DATA FOR ANALYSIS:
***
(** What is under way was started, and has been under way since. *)
Lemma since_start s0 c o p' :
  reachable perform admissible stop idle started s0 c -> snd c !! o = Some p' ->
  exists s1 pool1 p, reachable perform admissible stop idle started s0 (s1, pool1) /\ idle o s1 /\ started o p /\
    pool1 !! o = Some p /\ meanwhile o (s1, pool1) c.
Proof.
  unfold reachable. intros Hr. revert p'. pattern c. revert c Hr. apply rtc_ind_r.
  - intros p'. cbn. by rewrite lookup_empty.
  - intros c c' Hr Hs IH p' Hp'.
    assert (forall q, snd c !! o = Some q -> step perform admissible stop idle (fun o' p => o' <> o /\ started o' p) c c' ->
      exists s1 pool1 p, rtc (step perform admissible stop idle started) (s0, ∅) (s1, pool1) /\ idle o s1 /\ started o p /\
        pool1 !! o = Some p /\ meanwhile o (s1, pool1) c') as Hnext.
    { intros q Hq Hst. destruct (IH q Hq) as (s1 & pool1 & p & H1 & H2 & H3 & H4 & H5). exists s1, pool1, p. split_and!; try done. by eapply rtc_r. }
    destruct Hs as [o1 p s pool Hn Hidle Ho|o1 p p1 s s' pool Ho Hst|o1 r s pool Ho|o1 s pool]; cbn [fst snd] in *.
    + destruct (decide (o1 = o)) as [->|Hne].
      * exists s, (<[o := p]> pool), p. split_and!; [|done|done|by rewrite lookup_insert_eq|constructor]. eapply rtc_r; [exact Hr|]. by apply step_start.
      * rewrite lookup_insert_ne in Hp' by done. apply (Hnext p' Hp'). by apply step_start.
    + destruct (decide (o1 = o)) as [->|Hne]; [apply (Hnext p Ho)|rewrite lookup_insert_ne in Hp' by done; apply (Hnext p' Hp')]; by eapply step_call.
    + apply lookup_delete_Some in Hp' as [Hne Hp']. apply (Hnext p' Hp'). by eapply step_end.
    + apply lookup_delete_Some in Hp' as [Hne Hp']. apply (Hnext p' Hp'). apply step_stop.
Qed.
(* ===== verification/StoreSafety.v ===== *)
(** * The report store is safe: phases of reports, locks, interleavings and crashes

    Several operations use the store at once and may stop at any call.  Proved here:
    in every reachable state a report is absent, published as one verified pair of
    files, or partly deleted; it changes only as the phases allow, and only by the
    holder of its lock; a reader gets a pair that was published. *)

From S2P Require Import Prelude PyStr Num PyObj Json Bytes ByteLaws FrozenPackage EvidenceIo Documents MezoDex TroveReport SealedInput Archive Report Bundle Programs Store.
Open Scope Z_scope.

(** ** The names of a store *)

Definition valid_id (report_id : pystr) : Prop := exists s, identifier (JStr report_id) = Ok s.

Lemma identifier_text s t : identifier (JStr s) = Ok t -> t = s /\ 46 ∉ s.
Proof.
  unfold identifier. intros H. apply try_except_Ok in H as [H|(e & _ & H)]; [|done].
  apply bind_Ok in H as (n & _ & ([] & Hs & [= <-])%bind_Ok). split; [done|].
  apply raise_if_Ok, negb_false_iff, str_eqb_spec in Hs. rewrite <- Hs. intros Hin.
  pose proof (Forall_at _ _ _ (uuid_str_chars n) Hin) as [Hc|Hc]; [done|]. unfold hexchar in Hc. lia.
Qed.

Lemma valid_identifier s : valid_id s -> identifier (JStr s) = Ok s.
Proof. intros [t Ht]. by pose proof (identifier_text _ _ Ht) as [<- _]. Qed.

(** The names that only the holder of the lock of a report touches: the report and its
    temporary directories. *)
Definition area (report_id name : pystr) : Prop :=
  name = report_id \/ exists suffix, name = staging_prefix report_id ++ suffix /\ length suffix = 8%nat.

Lemma dotted_inj (a b x y : pystr) : 46 ∉ a -> 46 ∉ b -> a ++ 46 :: x = b ++ 46 :: y -> a = b /\ x = y.
Proof.
  revert b. induction a as [|c a IH]; intros [|d b] Ha Hb E; cbn in E.
  - by injection E as <-.
  - injection E as <- _. exfalso. apply Hb. left.
  - injection E as -> _. exfalso. apply Ha. left.
  - injection E as <- E. rewrite elem_of_cons in Ha, Hb. destruct (IH b) as [-> ->]; [tauto..|done|]. done.
Qed.

Lemma staging_name_eq a x : staging_prefix a ++ x = 46 :: a ++ 46 :: x.
Proof. unfold staging_prefix. change (u ".") with [46]. cbn. by rewrite <- app_assoc. Qed.

Lemma lock_name_eq a : lock_name a = 46 :: a ++ 46 :: u "lock".
Proof. reflexivity. Qed.

Lemma valid_dotless a : valid_id a -> 46 ∉ a.
Proof. intros [t Ht]. by apply identifier_text in Ht as [_ ?]. Qed.

Lemma area_unique a b name : valid_id a -> valid_id b -> area a name -> area b name -> a = b.
Proof.
  intros Ha%valid_dotless Hb%valid_dotless [->|(x & -> & _)] [E|(y & E & _)]; rewrite ?staging_name_eq in E.
  - done.
  - exfalso. apply Ha. rewrite E. left.
  - exfalso. apply Hb. rewrite <- E. left.
  - injection E as E. by apply dotted_inj in E as [-> _].
Qed.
***
WORK TO BE COMPLETED: Both the first line of the data above and the line with "holder of its" must be included; please return exactly those lines and the ones between them.

ANSWER FOR THE TASK:
(** What is under way was started, and has been under way since. *)
Lemma since_start s0 c o p' :
  reachable perform admissible stop idle started s0 c -> snd c !! o = Some p' ->
  exists s1 pool1 p, reachable perform admissible stop idle started s0 (s1, pool1) /\ idle o s1 /\ started o p /\
    pool1 !! o = Some p /\ meanwhile o (s1, pool1) c.
Proof.
  unfold reachable. intros Hr. revert p'. pattern c. revert c Hr. apply rtc_ind_r.
  - intros p'. cbn. by rewrite lookup_empty.
  - intros c c' Hr Hs IH p' Hp'.
    assert (forall q, snd c !! o = Some q -> step perform admissible stop idle (fun o' p => o' <> o /\ started o' p) c c' ->
      exists s1 pool1 p, rtc (step perform admissible stop idle started) (s0, ∅) (s1, pool1) /\ idle o s1 /\ started o p /\
        pool1 !! o = Some p /\ meanwhile o (s1, pool1) c') as Hnext.
    { intros q Hq Hst. destruct (IH q Hq) as (s1 & pool1 & p & H1 & H2 & H3 & H4 & H5). exists s1, pool1, p. split_and!; try done. by eapply rtc_r. }
    destruct Hs as [o1 p s pool Hn Hidle Ho|o1 p p1 s s' pool Ho Hst|o1 r s pool Ho|o1 s pool]; cbn [fst snd] in *.
    + destruct (decide (o1 = o)) as [->|Hne].
      * exists s, (<[o := p]> pool), p. split_and!; [|done|done|by rewrite lookup_insert_eq|constructor]. eapply rtc_r; [exact Hr|]. by apply step_start.
      * rewrite lookup_insert_ne in Hp' by done. apply (Hnext p' Hp'). by apply step_start.
    + destruct (decide (o1 = o)) as [->|Hne]; [apply (Hnext p Ho)|rewrite lookup_insert_ne in Hp' by done; apply (Hnext p' Hp')]; by eapply step_call.
    + apply lookup_delete_Some in Hp' as [Hne Hp']. apply (Hnext p' Hp'). by eapply step_end.
    + apply lookup_delete_Some in Hp' as [Hne Hp']. apply (Hnext p' Hp'). apply step_stop.
Qed.
(* ===== verification/StoreSafety.v ===== *)
(** * The report store is safe: phases of reports, locks, interleavings and crashes

    Several operations use the store at once and may stop at any call.  Proved here:
    in every reachable state a report is absent, published as one verified pair of
    files, or partly deleted; it changes only as the phases allow, and only by the
    holder of its lock; a reader gets a pair that was published. *)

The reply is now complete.